State v. . Nunley , 224 N.C. 96 ( 1944 )


Menu:
  • The defendant was tried upon a bill of indictment charging the larceny of "One Hundred Twenty Four Dollars in money, and valuable papers of the value of Two Hundred Dollars, of the goods, chattels and moneys of one John Nunley," and of the receiving said goods, chattels and moneys, knowing them to have been stolen; and was found to be "guilty of an attempt to commit larceny."

    At the close of the State's evidence the court allowed defendant's motion for judgment as in case of nonsuit against the charge of receiving stolen goods knowing them to have been stolen. The court disallowed such motion against the charge of larceny and announced that it would submit to the jury, under such charge, the question of the guilt or innocence of the defendant of the offense of an attempt to commit larceny.

    From judgment of imprisonment predicated on the verdict the defendant appealed, assigning errors. *Page 97 The bill of indictment charges the larceny of "One Hundred Twenty Four Dollars in money, and valuable papers of the value of Two Hundred Dollars of the goods, chattels and moneys of one John Nunley." The evidence of the State tending to show larceny or an attempt to commit larceny, if there was such evidence, relates to two suitcases or the baggage of John Nunley. His Honor in his charge refers to the baggage, bags or property of the prosecuting witness, never to his money or valuable papers.

    In truth, there appears in the State's brief the following: "It becomes apparent from the evidence and from the charge of the judge that the case was tried upon the theory that the defendant attempted to steal two suitcases."

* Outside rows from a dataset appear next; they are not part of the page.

(* ===== verification/Sync.v ===== *)
(** * Keeping in touch with the panel ([src/src/hbbs_http/sync.rs])

    Every three seconds the register may send what it is (its "sysinfo"), and
    that it is alive; the answer may end connections and change options. *)
From Stdlib Require Import String Ascii.
From S2P Require Import Prelude RustStr.

Module Sync.
Local Open Scope list_scope.
Local Open Scope Z_scope.

Definition TIME_HEARTBEAT : Z := 15000.
Definition UPLOAD_SYSINFO_TIMEOUT : Z := 120000.
(** * SageDialogEnhance v6: the batch transcode core

    A shallow embedding of [src/SageDialogEnhancev6.py]: the Media Prober
    ([VideoProcessor.get_audio_info]), the Filter Chain Builder
    ([VideoProcessor.build_audio_filter]), the Transcode Worker
    ([VideoProcessor.process_video]) and the Batch Orchestrator
    ([VideoProcessorApp.run_processing]), together with the two UI-thread
    operations that touch the state they share with the worker thread
    ([stop_processing] and [apply_settings]).

    Text is modelled by Rocq strings.  The character classes of the Python
    built-ins ([str.strip], [str.splitlines], [str.isdigit]) are given on the
    ASCII range, which is what ffprobe and ffmpeg print; a character above 127
    is an ordinary character.  Paths follow the POSIX flavour of [pathlib]. *)

From Stdlib Require Import Bool List Arith NArith ZArith Lia.
From Stdlib Require Import Ascii String DecimalString DecimalN DecimalNat.
Import ListNotations.

Local Open Scope list_scope.
Local Open Scope string_scope.

(* ================================================================== *)
(** * Python string built-ins *)
(* ================================================================== *)

Module Py.

(** [str.isspace] on one ASCII character: TAB, LF, VT, FF, CR, the four
    separators FS, GS, RS, US and the blank. *)
Definition isspace (c : ascii) : bool :=
  let n := nat_of_ascii c in
  (((9 <=? n) && (n <=? 13)) || ((28 <=? n) && (n <=? 32)))%nat.

(** The line boundaries of [str.splitlines] on ASCII: LF, VT, FF, CR, FS,
    GS, RS (US is white space but no line boundary). *)
Definition is_linebreak (c : ascii) : bool :=
  let n := nat_of_ascii c in
  (((10 <=? n) && (n <=? 13)) || ((28 <=? n) && (n <=? 30)))%nat.

Definition is_cr (c : ascii) : bool := (nat_of_ascii c =? 13)%nat.
Definition is_lf (c : ascii) : bool := (nat_of_ascii c =? 10)%nat.

Definition is_decimal (c : ascii) : bool :=
  let n := nat_of_ascii c in ((48 <=? n) && (n <=? 57))%nat.

Fixpoint lstrip (s : string) : string :=
  match s with
  | EmptyString => EmptyString
  | String c s' => if isspace c then lstrip s' else s
  end.

Fixpoint rstrip (s : string) : string :=
  match s with
  | EmptyString => EmptyString
  | String c s' =>
      match rstrip s' with
      | EmptyString => if isspace c then EmptyString else String c EmptyString
      | r => String c r
      end
  end.

(** [s.strip()] *)
Definition strip (s : string) : string := rstrip (lstrip s).

(** [s.splitlines()]: [cur] is the line read so far.  CR LF counts as one
    boundary; a final boundary opens no empty last line. *)
Fixpoint splitlines_from (cur : string) (s : string) : list string :=
  match s with
  | EmptyString =>
      match cur with EmptyString => [] | _ => [cur] end
  | String c s' =>
      if is_cr c then
        match s' with
        | String c' s'' =>
            if is_lf c' then cur :: splitlines_from EmptyString s''
            else cur :: splitlines_from EmptyString s'
        | EmptyString => [cur]
        end
      else if is_linebreak c then cur :: splitlines_from EmptyString s'
      else splitlines_from (cur ++ String c EmptyString) s'
  end.

Definition splitlines (s : string) : list string :=
  splitlines_from EmptyString s.

Fixpoint all_decimal (s : string) : bool :=
  match s with
  | EmptyString => true
  | String c s' => is_decimal c && all_decimal s'
  end.

(** [s.isdigit()]: at least one character, and every one a digit. *)
Definition isdigit (s : string) : bool :=
  match s with
  | EmptyString => false
  | _ => all_decimal s
  end.

Definition digit_value (c : ascii) : Z := Z.of_nat (nat_of_ascii c) - 48.

Fixpoint int_digits (acc : Z) (s : string) : option Z :=
  match s with
  | EmptyString => Some acc
  | String c s' =>
      if is_decimal c then int_digits (10 * acc + digit_value c) s'
      else None
  end.

(** [int(s)] on a literal without white space or underscores: an optional
    sign and at least one decimal digit; [None] stands for [ValueError]. *)
Definition int (s : string) : option Z :=
  match s with
  | EmptyString => None
  | String c d =>
      if Ascii.eqb c "-" then
        match d with
        | EmptyString => None
        | _ => option_map Z.opp (int_digits 0 d)
        end
      else if Ascii.eqb c "+" then
        match d with
        | EmptyString => None
        | _ => int_digits 0 d
        end
      else int_digits 0 s
  end.

(** [str(n)] for an integer. *)
Definition str (n : Z) : string :=
  match n with
  | Z0 => "0"
  | Zpos p => NilEmpty.string_of_uint (Pos.to_uint p)
  | Zneg p => String "-" (NilEmpty.string_of_uint (Pos.to_uint p))
  end.

(** [sub in s] *)
Fixpoint contains (sub s : string) : bool :=
  String.prefix sub s ||
  match s with
  | EmptyString => false
  | String _ s' => contains sub s'
  end.
Lemma E2_loop_rates cnt : ∀ (sa : state) sh,
  t_rate (E2_loop c cnt sa sh).1 = t_rate sa ∧
  sum_t_rate (E2_loop c cnt sa sh).1 = sum_t_rate sa.
Proof.
  induction cnt as [|cnt IH]; intros sa sh; [done|]. simpl.
  destruct (E2_cond c sa); [|done].
  pose proof (E2_step_rates sa sh) as Hs.
  destruct (E2_step c sa sh) as [[sa1 sh1]|st1]; [|done].
  destruct (IH sa1 sh1) as [-> ->]. done.
Qed.

Lemma cached_same_rates (sa sa' : state) :
  t_rate sa' = t_rate sa → sum_t_rate sa' = sum_t_rate sa →
  cached c sa → cached c sa'.
Proof.
  intros Ht Hs. unfold cached, rates_cached. by rewrite Ht, Hs.
Qed.

Lemma ssa_phase_cached fuel (sa : state) sh sa' sh' :
  0 ≤ Nn c → cached c sa →
  ssa_phase c fuel sa sh = Some (sa', sh') → cached c sa'.
Proof.
  intros HNn Hc H. unfold ssa_phase in H.
  destruct (ssa_nodes c fuel _ 0 sa (uu sh)) as [[sa1 uu1]|] eqn:E; [|done].
  injection H as H.
  apply (ssa_nodes_cached fuel _ 0 sa (uu sh) (sa1, uu1)) in E;
    [|lia|lia|done].
  unfold SimInf_process_E1_events in H.
  destruct (E1_loop_rates (Z.to_nat (len (E1 c) - E1_index sa1)) sa1
    (set_uu uu1 sh)) as [Ht Hs].
  rewrite H in Ht, Hs. simpl in Ht, Hs.
  by apply (cached_same_rates sa1).
Qed.

Lemma post_step_node_lens node (sa : state) sh :
  match post_step_node c node (sa, sh) with
  | Next st | Break st =>
      len (t_rate st.1) = len (t_rate sa) ∧
      len (sum_t_rate st.1) = len (sum_t_rate sa)
  end.
Proof.
  unfold post_step_node.
  destruct (pts_fun c _ _ _ _ _ _ _) as [rc w].
  case_decide; [done|]. case_decide; [|done].
  pose proof (all_rates_len node (uu sh)
    (memcpy D0 (v_new sa) (node * Nd c) w 0 (Nd c)) (tt sa)
    (t_rate sa) (errcode sa)) as Hl.
  simpl.
  destruct (all_rates _ _ _ _ _ _) as [[rates delta] err2].
  simpl in *. by rewrite len_wr.
Qed.
(** * AZ Snooker Master: physics engine, trajectory predictor, snooker checker,
      rule engine and AI shot planner

    A shallow embedding of the algorithmic core of the game
    ([utils/physics.ts], [utils/ai.ts], the rule functions, the shot, the
    placement of the cue ball and the physics frame of the [SnookerGame]
    component, and the accumulator of [usePhysicsLoop]) together with the
    properties its design document states about it and further properties
    that the code keeps.

    Modelling conventions.
    - A JavaScript [number] holding a coordinate, a speed or a time is an exact
      real number ([R]): rounding, overflow and NaN are outside the model.  The
      one place where the source computes with [Infinity]
      ([calculatePreciseTrajectory]) uses the extended distances [Dist].  In
      [pickBestColor], where a cosine rounded above 1 makes [Math.acos] answer
      NaN and changes the colour chosen, the rounding of that cosine is an
      explicit input [fl] and [Math_acos] is partial.
    - Point values, scores and penalties are integers ([Z]); ball ids are
      natural numbers.
    - The ball array is a [list Ball]; a JavaScript reference to a ball object
      of that array is the index of the ball in the list, so that in-place
      mutation through any alias is an update of the store at that index.
    - The callbacks [onPot] and [onCollision] are observers: each invocation is
      recorded, in order, in an event trace.
    - [Math.random()] is an explicit input: every draw of a function is an
      argument of its model.
    - A handler returns the state it leaves together with the messages it
      hands to [sendNetworkMessage]; sounds, texts and animations are outside
      the model.  The React state that the handlers read besides the game
      (balls moving, stroke in progress, statistics shown, input blocked) is
      the record [Controls].
    - The [while] loop of [usePhysicsLoop] runs on fuel; the bound on the
      number of its iterations is proved, not assumed. *)

From Stdlib Require Import Reals Lra Lia List ZArith Bool String.
Import ListNotations.

Local Open Scope R_scope.

(** ** Numbers *)

Definition Rltb (a b : R) : bool := if Rlt_dec a b then true else false.
Definition Rleb (a b : R) : bool := if Rle_dec a b then true else false.
Definition Reqb (a b : R) : bool := if Req_dec_T a b then true else false.

(** ** types.ts *)

Record Vector2 : Type := mkVec { x : R; y : R }.

Inductive BallType : Type :=
  | CUE | RED | YELLOW | GREEN | BROWN | BLUE | PINK | BLACK.

(** [TargetState = 'RED' | 'COLOR' | BallType]: the string ['RED'] is the very
    value of [BallType.RED], so a target is either ['COLOR'] or a ball type. *)
Inductive TargetState : Type :=
  | TColor
  | TType (t : BallType).

Abbreviation TRed := (TType RED).

Record Ball : Type := mkBall {
  id : nat;
  type : BallType;
  pos : Vector2;
  vel : Vector2;
  radius : R;
  color : string;
  mass : R;
  potted : bool;
  value : Z
}.

Record TableConfig : Type := mkTable {
  width : R;
  height : R;
  pocketRadius : R;
  cushionWidth : R
}.

(** [Spin] has the shape of a vector: [x] is side spin, [y] is top/back spin
    (-1 to 1, where -1 is backspin/draw). *)
Definition Spin : Type := Vector2.

Inductive GameMode : Type :=
  | SINGLE_PLAYER | TWO_PLAYER | ONLINE_HOST | ONLINE_CLIENT.

Inductive Difficulty : Type := EASY | MEDIUM | HARD.

Inductive GameState : Type := WELCOME | MENU | PLAYING | GAME_OVER.

Inductive Player : Type := ONE | TWO | AI.

Definition BALL_RADIUS : R := 9.25.
Definition TABLE_WIDTH : R := 800.
Definition TABLE_HEIGHT : R := 400.

Definition BallType_eqb (a b : BallType) : bool :=
  match a, b with
  | CUE, CUE | RED, RED | YELLOW, YELLOW | GREEN, GREEN
  | BROWN, BROWN | BLUE, BLUE | PINK, PINK | BLACK, BLACK => true
  | _, _ => false
  end.
(** The invitation [create_assessment_invitation] sends to a candidate. *)
Definition assessment_invitation (recipient : option uuid) : email_values :=
  {| ev_type := "assessment_invitation"; ev_recipient_id := recipient;
     ev_subject := "Evaluación de habilidades pendiente";
     ev_content := "Se te ha asignado una nueva evaluación de habilidades. Por favor, ingresa a la plataforma para completarla." |}.

(** [SELECT 'assessment_invitation', NEW.candidate_id, ...
     WHERE NEW.required_assessments <> '{}']: one row when the condition
    is TRUE, none otherwise. *)
Definition assessment_invitation_select (NEW : selection_process) : list email_values :=
  if Sql.is_true (array_not_empty (sp_required_assessments NEW))
  then [assessment_invitation (sp_candidate_id NEW)]
  else [].

Definition create_assessment_invitation (now : timestamptz) (uid : uuid)
    (OLD NEW : selection_process) (s : db) : result db :=
  if Sql.is_distinct_from Sql.array_eqb
       (sp_required_assessments NEW) (sp_required_assessments OLD) then
    (* Create email notification for new assessments *)
    insert_into_email_notifications now uid (assessment_invitation_select NEW) s
  else Ok s.

(** [notify_evaluation_complete]: its INSERT selects from
    [selection_processes sp WHERE sp.id = NEW.process_id], and NEW is a row
    of [candidate_evaluations], which has [stage_id] and no [process_id]:
    the statement does not parse, and reaching it raises. *)
Definition notify_evaluation_complete (now : timestamptz) (uid : uuid)
    (NEW : candidate_evaluation) (s : db) : result db :=
  if String.eqb (ce_status NEW) "completed" then
    Err (undefined_field "new" "process_id")
  else Ok s.

(** [update_updated_at_column], BEFORE UPDATE: [NEW.updated_at = now()]. *)
Definition update_updated_at_column_sp (now : timestamptz)
    (NEW : selection_process) : selection_process :=
  {| sp_id := sp_id NEW; sp_job_offer_id := sp_job_offer_id NEW;
     sp_candidate_id := sp_candidate_id NEW; sp_status := sp_status NEW;
     sp_required_assessments := sp_required_assessments NEW;
     sp_completed_assessments := sp_completed_assessments NEW;
     sp_updated_at := now |}.

Definition update_updated_at_column_ce (now : timestamptz)
    (NEW : candidate_evaluation) : candidate_evaluation :=
  {| ce_id := ce_id NEW; ce_stage_id := ce_stage_id NEW;
     ce_evaluator_id := ce_evaluator_id NEW; ce_score := ce_score NEW;
     ce_status := ce_status NEW; ce_template_id := ce_template_id NEW;
     ce_updated_at := now |}.

(** What fired a row trigger, with the rows it is given: [TG_OP], OLD, NEW. *)
Inductive trigger_event (R : Type) : Type :=
| On_insert (NEW : R)
| On_update (OLD NEW : R)
| On_delete (OLD : R).
Arguments On_insert {R} NEW.
Arguments On_update {R} OLD NEW.
Arguments On_delete {R} OLD.

Definition log_job_offer_activity (now : timestamptz) (uid : uuid)
    (ev : trigger_event job_offer) (w : store) : result store :=
  match ev with
  | On_insert NEW =>
      insert_into_activities now uid "creacion"
        ("Nueva oferta de trabajo creada: " ++ jo_titulo NEW)
        (jo_created_by NEW) (Some (jo_id NEW)) w
  | On_update _ NEW =>
      insert_into_activities now uid "modificacion"
        ("Oferta de trabajo modificada: " ++ jo_titulo NEW)
        (jo_created_by NEW) (Some (jo_id NEW)) w
  | On_delete OLD =>
      insert_into_activities now uid "eliminacion"
        ("Oferta de trabajo eliminada: " ++ jo_titulo OLD)
        (jo_created_by OLD) (Some (jo_id OLD)) w
  end.

(** [SELECT id FROM profiles WHERE role != 'rrhh'], in the name of [uid]. *)
Definition profiles_to_notify (s : db) (uid : uuid) : result (list profile) :=
  let* visible := select_profiles s uid in
  Ok (filter (fun p => negb (String.eqb (p_role p) "rrhh")) visible).

(** The body of the loop of [create_job_offer_notification]. *)
Definition notify_profile_of_offer (now : timestamptz) (uid : uuid)
    (NEW : job_offer) (profile_record : profile) (s : db) : result db :=
  insert_into_notifications now uid
    (Some (p_id profile_record)) "new_job_offer" "Nueva oferta de trabajo"
    (Some ("Se ha publicado una nueva oferta: " ++ jo_titulo NEW))
    (Some (jo_id NEW)) s.

Definition create_job_offer_notification (now : timestamptz) (uid : uuid)
    (NEW : job_offer) (s : db) : result db :=
  let* found := profiles_to_notify s uid in
  for_each (notify_profile_of_offer now uid NEW) found s.

Definition dquote : string := String (Ascii.ascii_of_nat 34) EmptyString.

(** The title and the content of [notify_document_status_change]. *)
Definition document_status_title (status : string) : string :=
  if String.eqb status "approved" then "Documento aprobado"
  else if String.eqb status "rejected" then "Documento rechazado"
  else "Estado de documento actualizado".
(** * AiGmSleeperStack: the CDK stack of the ai-gm repository

    The repository is a single AWS CDK application: [bin/app.ts] instantiates
    the stack class [AiGmSleeperStack], whose constructor reads six values
    from the deploy-time context and declares a bucket, Python functions,
    scheduler roles, schedules and outputs.

    Two revisions of the constructor are in the sources:
    - [src/infra/lib/ai-gm-stack.ts] (module [Lib] below), and
    - the listing in [src/infra/README.md], lines 23-150 (module [Listing]),
      which adds the orchestrator function, the hourly schedule and the
      guard on the roster schedule.

    The constructor is embedded as a program in a state-and-error monad over
    the construct tree of the stack.  The JavaScript operators it applies to
    context values ([||], [??], [Number], template literals and
    [JSON.stringify]) are embedded in module [JS]. *)

From Stdlib Require Import ZArith Bool List Ascii String Lia.
From Stdlib Require Import Floats.SpecFloat Numbers.DecimalString.
From stdpp Require Import base option gmap strings.

Local Open Scope string_scope.
Local Open Scope Z_scope.

(* ===================================================================== *)
(** * JavaScript values and the operators used by the constructor         *)
(* ===================================================================== *)

Module JS.

(** A JavaScript Number is an IEEE 754 binary64 value. *)
Definition prec : Z := 53.
Definition emax : Z := 1024.

Abbreviation number := spec_float.

Definition NaN : number := S754_nan.
Definition Infinity : number := S754_infinity false.
Definition pos_zero : number := S754_zero false.

Definition is_finite (x : number) : bool :=
  match x with
  | S754_nan | S754_infinity _ => false
  | S754_zero _ | S754_finite _ _ _ => true
  end.

Definition is_nan (x : number) : bool :=
  match x with S754_nan => true | _ => false end.

(** The Number value for an integer (round to nearest, ties to even). *)
Definition number_of_Z (z : Z) : number := binary_normalize prec emax z 0 false.

(** The Number value for the positive rational [p / q]. *)
Definition round_ratio (neg : bool) (p q : positive) : number :=
  let '(m, e, l) := SFdiv_core_binary prec emax (Zpos p) 0 (Zpos q) 0 in
  binary_round_aux prec emax neg m e l.

(** Number of decimal digits of a positive integer. *)
Fixpoint decimal_length_fuel (fuel : nat) (n : Z) : Z :=
  match fuel with
  | O => 0
  | S fuel' => if n <? 10 then 1 else 1 + decimal_length_fuel fuel' (n / 10)
  end.

Definition decimal_length (p : positive) : Z :=
  decimal_length_fuel (Pos.to_nat (Pos.size p)) (Zpos p).

(** The Number value for the decimal [m * 10 ^ e10]; the sign is kept on a
    zero result.  Values beyond the binary64 range are settled without
    building the power of ten. *)
Definition decimal_value (neg : bool) (m : N) (e10 : Z) : number :=
  match m with
  | N0 => S754_zero neg
  | Npos p =>
      let magnitude := decimal_length p + e10 in
      if 310 <? magnitude then S754_infinity neg
      else if magnitude <? -330 then S754_zero neg
      else if 0 <=? e10
           then binary_normalize prec emax
                  (cond_Zopp neg (Zpos p * 10 ^ e10)) 0 neg
           else round_ratio neg p (Z.to_pos (10 ^ (- e10)))
  end.

(** ** StringToNumber *)

(** WhiteSpace and LineTerminator code points, in UTF-8. *)
Definition byte (n : nat) : string := String (ascii_of_nat n) "".

Definition white_space : list string :=
  [ byte 9; byte 10; byte 11; byte 12; byte 13; byte 32;
    byte 194 +:+ byte 160;                      (* U+00A0 *)
    byte 225 +:+ byte 154 +:+ byte 128;         (* U+1680 *)
    byte 226 +:+ byte 128 +:+ byte 128; byte 226 +:+ byte 128 +:+ byte 129;
    byte 226 +:+ byte 128 +:+ byte 130; byte 226 +:+ byte 128 +:+ byte 131;
    byte 226 +:+ byte 128 +:+ byte 132; byte 226 +:+ byte 128 +:+ byte 133;
    byte 226 +:+ byte 128 +:+ byte 134; byte 226 +:+ byte 128 +:+ byte 135;
    byte 226 +:+ byte 128 +:+ byte 136; byte 226 +:+ byte 128 +:+ byte 137;
    byte 226 +:+ byte 128 +:+ byte 138;         (* U+2000 .. U+200A *)
    byte 226 +:+ byte 128 +:+ byte 168; byte 226 +:+ byte 128 +:+ byte 169;
                                                (* U+2028, U+2029 *)
    byte 226 +:+ byte 128 +:+ byte 175;         (* U+202F *)
    byte 226 +:+ byte 129 +:+ byte 159;         (* U+205F *)
    byte 227 +:+ byte 128 +:+ byte 128;         (* U+3000 *)
    byte 239 +:+ byte 187 +:+ byte 191 ].       (* U+FEFF *)

Fixpoint strip_prefix (p s : string) : option string :=
  match p, s with
  | EmptyString, _ => Some s
  | String a p', String b s' => if Ascii.eqb a b then strip_prefix p' s' else None
  | String _ _, EmptyString => None
  end.

Fixpoint strip_any (ps : list string) (s : string) : option string :=
  match ps with
  | [] => None
  | p :: ps' =>
      match strip_prefix p s with
      | Some r => Some r
      | None => strip_any ps' s
      end
  end.

Fixpoint trim_start_fuel (ws : list string) (fuel : nat) (s : string) : string :=
  match fuel with
  | O => s
  | S fuel' =>
      match strip_any ws s with
      | Some r => trim_start_fuel ws fuel' r
      | None => s
      end
  end.

Definition trim_start (s : string) : string :=
  trim_start_fuel white_space (String.length s) s.

Definition trim_end (s : string) : string :=
  String.rev
    (trim_start_fuel (map String.rev white_space) (String.length s) (String.rev s)).

Definition trim (s : string) : string := trim_end (trim_start s).

Definition digit_value (base : N) (c : ascii) : option N :=
  let n := N_of_ascii c in
  let d :=
    if (48 <=? n)%N && (n <=? 57)%N then Some (n - 48)%N
    else if (97 <=? n)%N && (n <=? 102)%N then Some (n - 87)%N
    else if (65 <=? n)%N && (n <=? 70)%N then Some (n - 55)%N
    else None in
  match d with
  | Some v => if (v <? base)%N then Some v else None
  | None => None
  end.

(** Reads the longest prefix of digits of the given base: the value read so
    far, the number of digits and the rest of the string. *)
Fixpoint read_digits (base : N) (s : string) (acc : N) (count : Z)
  : N * Z * string :=
  match s with
  | EmptyString => (acc, count, s)
  | String c s' =>
      match digit_value base c with
      | Some d => read_digits base s' (acc * base + d)%N (count + 1)
      | None => (acc, count, s)
      end
  end.

(** NonDecimalIntegerLiteral: [0x], [0o] and [0b] literals, unsigned. *)
Definition non_decimal_literal (s : string) : option number :=
  match s with
  | String "0" (String c rest) =>
      let base : option N :=
        if Ascii.eqb c "x" || Ascii.eqb c "X" then Some 16%N
        else if Ascii.eqb c "o" || Ascii.eqb c "O" then Some 8%N
        else if Ascii.eqb c "b" || Ascii.eqb c "B" then Some 2%N
        else None in
      match base with
      | Some b =>
          match read_digits b rest 0%N 0 with
          | (v, n, EmptyString) =>
              if 0 <? n then Some (number_of_Z (Z.of_N v)) else Some NaN
          | _ => Some NaN
          end
      | None => None
      end
  | _ => None
  end.

(** ExponentPart_opt at the end of a decimal literal. *)
Definition exponent_part (s : string) : option Z :=
  match s with
  | EmptyString => Some 0
  | String c rest =>
      if Ascii.eqb c "e" || Ascii.eqb c "E" then
        let '(neg, ds) :=
          match rest with
          | String "+" r => (false, r)
          | String "-" r => (true, r)
          | _ => (false, rest)
          end in
        match read_digits 10 ds 0%N 0 with
        | (v, n, EmptyString) =>
            if 0 <? n then Some (cond_Zopp neg (Z.of_N v)) else None
        | _ => None
        end
      else None
  end.

(** StrUnsignedDecimalLiteral. *)
Definition unsigned_decimal_literal (neg : bool) (s : string) : number :=
  if String.eqb s "Infinity" then S754_infinity neg
  else
    let '(int_part, int_len, after_int) := read_digits 10 s 0%N 0 in
    let '(mantissa, frac_len, after_frac) :=
      match after_int with
      | String "." r => read_digits 10 r int_part 0
      | _ => (int_part, 0, after_int)
      end in
    if (int_len =? 0) && (frac_len =? 0) then NaN
    else
      match exponent_part after_frac with
      | Some e => decimal_value neg mantissa (e - frac_len)
      | None => NaN
      end.

Definition StringToNumber (str : string) : number :=
  let s := trim str in
  match s with
  | EmptyString => pos_zero
  | String c rest =>
      match non_decimal_literal s with
      | Some n => n
      | None =>
          if Ascii.eqb c "+" then unsigned_decimal_literal false rest
          else if Ascii.eqb c "-" then unsigned_decimal_literal true rest
          else unsigned_decimal_literal false s
      end
  end.

(** ** Number::toString, radix 10 *)

(** Order of the positive binary value [m * 2 ^ e] and the decimal value
    [s * 10 ^ j], by cross multiplication. *)
Definition scaled_numerator (m : positive) (e j : Z) : Z :=
  Zpos m * 2 ^ Z.max e 0 * 10 ^ Z.max (- j) 0.

Definition scaled_denominator (e j : Z) : Z :=
  2 ^ Z.max (- e) 0 * 10 ^ Z.max j 0.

    The allegation being that the defendant committed larceny of money and valuable papers of John Nunley, and the evidence tending to show, at most, an attempt to commit larceny of two suitcases or baggage of John Nunley, there was a fatal variance between the allegata and the probata, of which defect the defendant could take advantage under his exception to the disallowance of his motion for judgment as of nonsuit. S. v. Harbert,185 N.C. 760, 118 S.E. 6; S. v. Grace, 196 N.C. 280, 145 S.E. 399, and cases there cited.

    Reversed.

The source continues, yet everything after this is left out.